/mhpp

Primary LanguagePython

A Multi-Modal Deep Learning Based Approach for House Price Prediction

Accurate prediction of house price, a vital aspect of the residential real estate sector, is of substantial interest for a wide range of stakeholders. However, predicting house prices is a complex task due to the significant variability influenced by factors such as house features, location, neighborhood, and many others. Despite numerous attempts utilizing a wide array of algorithms, including recent deep learning techniques, to predict house prices accurately, existing approaches have fallen short of considering a wide range of factors such as textual and visual features. This paper addresses this gap by comprehensively incorporating attributes, such as features, textual descriptions, geo-spatial neighborhood, and house images, typically showcased in real estate listings in a house price prediction system. Specifically, we propose a multi-modal deep learning approach that leverages different types of data to learn more accurate representation of the house. In particular, we learn a joint embedding of raw house attributes, geo-spatial neighborhood, and most importantly from textual description and images representing the house; and finally use a downstream regression model to predict the house price from this jointly learned embedding vector. Our experimental results with a real-world dataset show that the text embedding of the house advertisement description and image embedding of the house pictures in addition to raw attributes and geo-spatial embedding, can significantly improve the house price prediction accuracy.

Dataset:

Our experimentation was conducted using a dataset comprising records of house transactions sourced from a prominent real estate website. The dataset encompasses real estate transactions in Melbourne, Australia's second-largest city in terms of population. It encompasses a total of 52,851 house transaction records from year 2013 to 2015. Furthermore, the dataset includes valuable details about nearby Points of Interest (POIs), encompassing regions, schools and train stations. This dataset comprehensively covers information related to 13,340 regions, 709 schools and 218 train stations. Additionally, each record within the dataset includes a concise textual description and images of the houses.

dataset

House and POI Features: Our dataset encompasses an extensive array of house attributes for each property, totaling 43 distinct features. These features span a spectrum from fundamental characteristics such as the number of bedrooms and bathrooms to intricate facility-related attributes like the presence of air-conditioning and tennis courts. Moreover, the dataset offers comprehensive insights into Melbourne's various regions at the SA1 level, incorporating details such as population count, average age, median personal income, and educational qualifications.

Furthermore, the dataset is enriched with information regarding different Points of Interest (POIs), including schools and train stations. These POIs are further categorized and accompanied by timetable data and precise location information.

House Descriptions: The dataset also provides textual descriptions for each of the houses, capturing various aesthetics and features that may not be readily quantified. These descriptions exhibit varying lengths, with some extending up to a maximum of 280 words. An illustrative example of a textual description from the dataset is shown in sub-figure (d).

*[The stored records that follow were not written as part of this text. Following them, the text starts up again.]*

(** * The IPAM reconciliation controller of kube-controllers

    A shallow embedding of
    [kube-controllers/pkg/controllers/node/ipam.go]: the controller's
    caches, the handlers that ingest syncer updates, the allocation scan,
    the garbage collection of confirmed leaks, the release of unused block
    affinities and the main worker loop, with the properties the
    specification states about them.

    Conventions.
    - A Go [map] is a [gmap]; a Go [string] is a [string]; a Go [int] or
      [time.Duration] is a [Z] (durations in nanoseconds).
    - [*allocation] values are shared between several caches and mutated
      in place; they live in an append-only arena ([heap]) and the caches
      hold their indices ([loc]).
    - Calls that leave the controller (Kubernetes listers and client, the
      Calico client, the IPAM client, parsing helpers of other packages)
      are fields of the record [Env]; the calls made to the IPAM client,
      the retry controller and the metrics refresh are recorded, in order,
      in the [trace] of the controller state.
    - The order in which Go's [range] visits a map is unspecified: [Env]
      carries the choice ([rangeOrder]) and every theorem holds for all
      choices. *)

From Stdlib Require Import ZArith String List Lia Bool.
From stdpp Require Import base option list gmap strings fin_maps pretty.

Local Open Scope string_scope.
Local Open Scope list_scope.
Local Open Scope nat_scope.

(** ** Errors and results *)

(** The error values the controller tells apart ([errors.IsNotFound] of
    the Kubernetes API machinery, [cerrors.ErrorResourceDoesNotExist],
    [*ErrorNotKubernetes]); every other error is [ErrOther]. *)
Inductive Error :=
  | ErrNotFound
  | ErrorResourceDoesNotExist
  | ErrorNotKubernetes
  | ErrOther (msg : string).

#[global] Instance Error_eq_dec : EqDecision Error.
Proof. solve_decision. Defined.

(** A Go pair [(value, err)] in which exactly one side is meaningful. *)
Inductive Res (A : Type) :=
  | Val (a : A)
  | Fail (e : Error).
Arguments Val {A} a.
Arguments Fail {A} e.

Definition IsNotFound (e : Error) : bool := bool_decide (e = ErrNotFound).
Definition IsResourceDoesNotExist (e : Error) : bool :=
  bool_decide (e = ErrorResourceDoesNotExist).
Definition IsNotKubernetes (e : Error) : bool :=
  bool_decide (e = ErrorNotKubernetes).

(** ** Kubernetes and Calico objects, as far as the controller reads them *)

Definition PodFailed : string := "Failed".

Record Pod := {
  Spec_NodeName : string;
  Status_PodIP : string;
  Status_PodIPs : list string;
  Status_Phase : string;
  Status_Reason : string;
}.

Record K8sNode := { Labels : gmap string string }.

Record CalicoNode := { Node_Name : string; Node_OrchRefs : list (string * string) }.

Record WorkloadEndpoint := { IPNetworks : list string }.

Record IPPool := { Pool_Name : string; Pool_CIDR : string }.

Record ClusterInformation := { DatastoreReady : option bool }.

(** [net.IP]: a byte slice of length 4 or 16. *)
Definition IP := list Z.

Definition v4InV6Prefix : list Z := [0; 0; 0; 0; 0; 0; 0; 0; 0; 0; 255; 255]%Z.
(** Line 153: [sorted(duplicate_groups, key=..., reverse=True)]. *)
Definition sorted_groups (folder : gmap string entry)
    : list (string * list file_info) :=
  stable_sort (λ a b, (group_savings b.2 <=? group_savings a.2)%Z)
              (duplicate_groups folder).

(** Line 155: [sorted_groups[:3]]. *)
Definition biggest (folder : gmap string entry)
    : list (string * list file_info) :=
  take 3 (sorted_groups folder).

(** Lines 28-38 and 136-141.  [read path] is the content of the file,
    [None] when opening or reading it raises. *)
Variable read : string -> option string.
Variable md5 : string -> string.

Definition calculate_file_hash (filepath : string) : option string :=
  md5 <$> read filepath.

Definition hashes (files : list file_info) : list (option string) :=
  (λ info, calculate_file_hash (name info)) <$> files.

(** [len(set(hashes)) == 1] *)
Definition identical (files : list file_info) : bool :=
  bool_decide (base.size (list_to_set (hashes files) : gset (option string)) = 1%nat).

Lemma fold_left_add_from (l : list Z) (start : Z) :
  fold_left Z.add l start = (start + fold_left Z.add l 0)%Z.
Proof.
  revert start. induction l as [|x l IH]; intros start; cbn [fold_left];
    [lia|].
  rewrite (IH (start + x)%Z), (IH (0 + x)%Z). lia.
Qed.

Lemma add_older_later j files total :
  (0 < j)%nat ->
  add_older j files total
  = (total + fold_left Z.add (size <$> files) 0)%Z.
Proof.
  revert j total. induction files as [|info rest IH]; intros j total Hj;
    cbn [add_older fmap list_fmap fold_left]; [lia|].
  destruct (decide (0 < j)%nat); [|lia].
  rewrite IH by lia. rewrite (fold_left_add_from _ (0 + size info)). lia.
Qed.
(** The same with a middle node: [from_lo, from_mid] onto
    [to_lo, to_mid] and [from_mid, from_hi] onto [to_mid, to_hi]. *)
Definition scaled_linearly_in_two_pieces
    (from_lo from_mid from_hi to_lo to_mid to_hi s : float) : float :=
  if negb (from_lo <? s)%float then to_lo
  else if negb (s <? from_hi)%float then to_hi
  else if (s <? from_mid)%float then
    (to_lo + ((s - from_lo) / (from_mid - from_lo)) * (to_mid - to_lo))%float
  else
    (to_mid + ((s - from_mid) / (from_hi - from_mid)) * (to_hi - to_mid))%float.

(** Regular entries of the four methods: [eval] takes the cell's range
    onto the table's, [reverse] the table's onto the cell's. *)
Definition TwoPoint_eval_regular (tep : TableEndPoints float)
    (sLO sHI s : float) : float :=
  scaled_linearly sLO sHI (low tep) (high tep) s.

Definition TwoPoint_reverse_regular (tep : TableEndPoints float)
    (sLO sHI s : float) : float :=
  scaled_linearly (low tep) (high tep) sLO sHI s.

Definition ThreePoint_eval_regular (tep : TableEndPoints float)
    (sLO sR sHI s : float) : float :=
  scaled_linearly_in_two_pieces sLO sR sHI (low tep) (disp tep) (high tep) s.

Definition ThreePoint_reverse_regular (tep : TableEndPoints float)
    (sLO sR sHI s : float) : float :=
  scaled_linearly_in_two_pieces (low tep) (disp tep) (high tep) sLO sR sHI s.

(** A call [f this tep sp] of a two-point method returns one entry per
    point; a point with a resolved end point outside [0,1] gets the
    policy's entry, and every other point its regular entry. *)
Definition TwoPoint_policy_applied
    (f : TwoPointScaling.Impl float -> TableEndPoints float ->
         SaturationPoints float -> outcome (list float))
    (regular : TableEndPoints float -> float -> float -> float -> float)
    (this : TwoPointScaling.Impl float) (tep : TableEndPoints float)
    (sp : SaturationPoints float) : Prop :=
  exists out,
    f this tep sp = Returns out /\
    length out = length sp /\
    entrywise (f this tep) sp out /\
    forall (i : nat) (pt : SaturationAssoc float) (sLO sHI : float),
      nth_error sp i = Some pt ->
      TwoPointScaling.sMin this (cell pt) tep = Returns sLO ->
      TwoPointScaling.sMax this (cell pt) tep = Returns sHI ->
      (outside_unit_interval sLO \/ outside_unit_interval sHI ->
       nth_error out i
       = Some (policy_entry (TwoPointScaling.handle_invalid_ this) pt)) /\
      (~ (outside_unit_interval sLO \/ outside_unit_interval sHI) ->
       nth_error out i = Some (regular tep sLO sHI (sat pt))).

Definition ThreePoint_policy_applied
    (f : ThreePointScaling.Impl float -> TableEndPoints float ->
         SaturationPoints float -> outcome (list float))
    (regular : TableEndPoints float -> float -> float -> float -> float -> float)
    (this : ThreePointScaling.Impl float) (tep : TableEndPoints float)
    (sp : SaturationPoints float) : Prop :=
  exists out,
    f this tep sp = Returns out /\
    length out = length sp /\
    entrywise (f this tep) sp out /\
    forall (i : nat) (pt : SaturationAssoc float) (sLO sR sHI : float),
      nth_error sp i = Some pt ->
      ThreePointScaling.sMin this (cell pt) tep = Returns sLO ->
      ThreePointScaling.sDisp this (cell pt) tep = Returns sR ->
      ThreePointScaling.sMax this (cell pt) tep = Returns sHI ->
      (outside_unit_interval sLO \/ outside_unit_interval sR \/
       outside_unit_interval sHI ->
       nth_error out i
       = Some (policy_entry (ThreePointScaling.handle_invalid_ this) pt)) /\
      (~ (outside_unit_interval sLO \/ outside_unit_interval sR \/
          outside_unit_interval sHI) ->
       nth_error out i = Some (regular tep sLO sR sHI (sat pt))).

(** A call returns exactly one entry per point, in the order of the
    points. *)
Definition one_entry_per_point {D : Type}
    (f : SaturationPoints D -> outcome (list D))
    (sp : SaturationPoints D) : Prop :=
  exists out,
    f sp = Returns out /\ length out = length sp /\ entrywise f sp out.

(** [PureVerticalScaling::vertScale] as described: every entry is
    [values[i] * (fmax_[cell] / f.max.val)], and the values come back
    unchanged when every referenced [fmax_[cell]] equals [f.max.val]. *)
Definition PureVertical_scales_and_identity : Prop :=
  forall (NDEBUG : bool) (this : PureVerticalScaling.Impl float)
         (f : FunctionValues.t float) (sp : SaturationPoints float)
         (val out : list float),
    length sp = length val ->
    PureVerticalScaling.vertScale NDEBUG this f sp val = Returns out ->
    (forall (i : nat) (pt : SaturationAssoc float) (y fm : float),
        nth_error sp i = Some pt -> nth_error val i = Some y ->
        nth_error (PureVerticalScaling.fmax_ this) (cell pt) = Some fm ->
        nth_error out i
        = Some (y * (fm / FunctionValues.val (FunctionValues.max f)))%float) /\
    ((forall (pt : SaturationAssoc float) (fm : float),
         In pt sp ->
         nth_error (PureVerticalScaling.fmax_ this) (cell pt) = Some fm ->
         (fm =? FunctionValues.val (FunctionValues.max f))%float = true) ->
     out = val).

(** A [ThreePointScaling] whose [sdisp] array is its [smin] array, or
    its [smax] array, evaluated like the [TwoPointScaling] of the same
    [smin] and [smax], at the same table end points, for points between
    the resolved end points. *)
Definition ThreePoint_degenerates_to_TwoPoint : Prop :=
  forall (smin smax : list float) (policy : InvalidEndpointBehaviour)
         (tep : TableEndPoints float) (pt : SaturationAssoc float)
         (sLO sHI : float),
    let two := {| TwoPointScaling.smin_ := smin;
                  TwoPointScaling.smax_ := smax;
                  TwoPointScaling.handle_invalid_ := policy |} in
    TwoPointScaling.sMin two (cell pt) tep = Returns sLO ->
    TwoPointScaling.sMax two (cell pt) tep = Returns sHI ->
    in_unit_interval sLO -> in_unit_interval sHI ->
    (sLO <=? sat pt)%float = true -> (sat pt <=? sHI)%float = true ->
    ThreePointScaling.eval
      {| ThreePointScaling.smin_ := smin;
         ThreePointScaling.sdisp_ := smin;
         ThreePointScaling.smax_ := smax;
         ThreePointScaling.handle_invalid_ := policy |} tep [pt]
    = TwoPointScaling.eval two tep [pt] /\
    ThreePointScaling.eval
      {| ThreePointScaling.smin_ := smin;
         ThreePointScaling.sdisp_ := smax;
         ThreePointScaling.smax_ := smax;
         ThreePointScaling.handle_invalid_ := policy |} tep [pt]
    = TwoPointScaling.eval two tep [pt].

(** [PureVerticalScaling::vertScale] reports a failure exactly when the
    sizes differ. *)
Definition PureVertical_fails_iff_size_mismatch : Prop :=
  forall (NDEBUG : bool) (this : PureVerticalScaling.Impl float)
         (f : FunctionValues.t float) (sp : SaturationPoints float)
         (val : list float),
    reports_failure (PureVerticalScaling.vertScale NDEBUG this f sp val)
    <-> length sp <> length val.

(** Inputs of a traced run: the binary64 inputs, with empty logs. *)
Definition trace_tep (tep : TableEndPoints float) : TableEndPoints traced :=
  {| low := untraced (low tep);
     disp := untraced (disp tep);
     high := untraced (high tep) |}.

Definition trace_point (pt : SaturationAssoc float) : SaturationAssoc traced :=
  {| cell := cell pt; sat := untraced (sat pt) |}.

Definition trace_two (this : TwoPointScaling.Impl float)
  : TwoPointScaling.Impl traced :=
  {| TwoPointScaling.smin_ := map untraced (TwoPointScaling.smin_ this);
     TwoPointScaling.smax_ := map untraced (TwoPointScaling.smax_ this);
     TwoPointScaling.handle_invalid_ := TwoPointScaling.handle_invalid_ this |}.

Definition trace_three (this : ThreePointScaling.Impl float)
  : ThreePointScaling.Impl traced :=
  {| ThreePointScaling.smin_ := map untraced (ThreePointScaling.smin_ this);
     ThreePointScaling.sdisp_ := map untraced (ThreePointScaling.sdisp_ this);
     ThreePointScaling.smax_ := map untraced (ThreePointScaling.smax_ this);
     ThreePointScaling.handle_invalid_ := ThreePointScaling.handle_invalid_ this |}.

Definition outcome_map {A B : Type} (g : A -> B) (o : outcome A) : outcome B :=
  match o with
  | Returns a => Returns (g a)
  | Throws e => Throws e
  | Aborts w => Aborts w
  | Undefined => Undefined
  end.

(** The traced calls of the four horizontal methods. *)
Definition TwoPoint_eval_traced (this : TwoPointScaling.Impl float)
    (tep : TableEndPoints float) (sp : SaturationPoints float)
  : outcome (list traced) :=
  TwoPointScaling.eval (trace_two this) (trace_tep tep) (map trace_point sp).

Definition TwoPoint_reverse_traced (this : TwoPointScaling.Impl float)
    (tep : TableEndPoints float) (sp : SaturationPoints float)
  : outcome (list traced) :=
  TwoPointScaling.reverse (trace_two this) (trace_tep tep) (map trace_point sp).

Definition ThreePoint_eval_traced (this : ThreePointScaling.Impl float)
    (tep : TableEndPoints float) (sp : SaturationPoints float)
  : outcome (list traced) :=
  ThreePointScaling.eval (trace_three this) (trace_tep tep) (map trace_point sp).

Definition ThreePoint_reverse_traced (this : ThreePointScaling.Impl float)
    (tep : TableEndPoints float) (sp : SaturationPoints float)
  : outcome (list traced) :=
  ThreePointScaling.reverse (trace_three this) (trace_tep tep)
                            (map trace_point sp).

(** [d] is the divisor [hi - lo] of an interpolation entered with [s]
    strictly between [lo] and [hi]; resp. with [lo <= s < hi]. *)
Definition strictly_between (s lo hi d : float) : Prop :=
  d = (hi - lo)%float /\ (lo <? s)%float = true /\ (s <? hi)%float = true.

Definition from_up_to (s lo hi d : float) : Prop :=
  d = (hi - lo)%float /\ (lo <=? s)%float = true /\ (s <? hi)%float = true.

(** Every divisor logged by a traced call is strictly positive. *)
Definition divisors_positive (o : outcome (list traced)) : Prop :=
  forall (out : list traced) (v : traced) (d : float),
    o = Returns out -> In v out -> In d (divisors v) ->
    (0 <? d)%float = true.

(** Every division of [ThreePointScaling::eval] is entered with the
    saturation strictly between the two end points of its range. *)
Definition ThreePoint_eval_divides_strictly_inside : Prop :=
  forall (this : ThreePointScaling.Impl float) (tep : TableEndPoints float)
         (pt : SaturationAssoc float) (sLO sR sHI : float) (v : traced)
         (d : float),
    ThreePointScaling.sMin this (cell pt) tep = Returns sLO ->
    ThreePointScaling.sDisp this (cell pt) tep = Returns sR ->
    ThreePointScaling.sMax this (cell pt) tep = Returns sHI ->
    ThreePoint_eval_traced this tep [pt] = Returns [v] ->
    In d (divisors v) ->
    strictly_between (sat pt) sLO sR d \/ strictly_between (sat pt) sR sHI d.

House Images: Each property in the dataset typically features an average of five distinct images. These images collectively portray both the interior and exterior aspects of the houses as showed in the sub-figure (e). It is worth noting that while some houses may have been missing one image within this five-image set, we mitigated this by duplicating one of the four available images to maintain consistency. In our setting, we used the collage of five distinctive images to learn the correlation between house images and descriptions.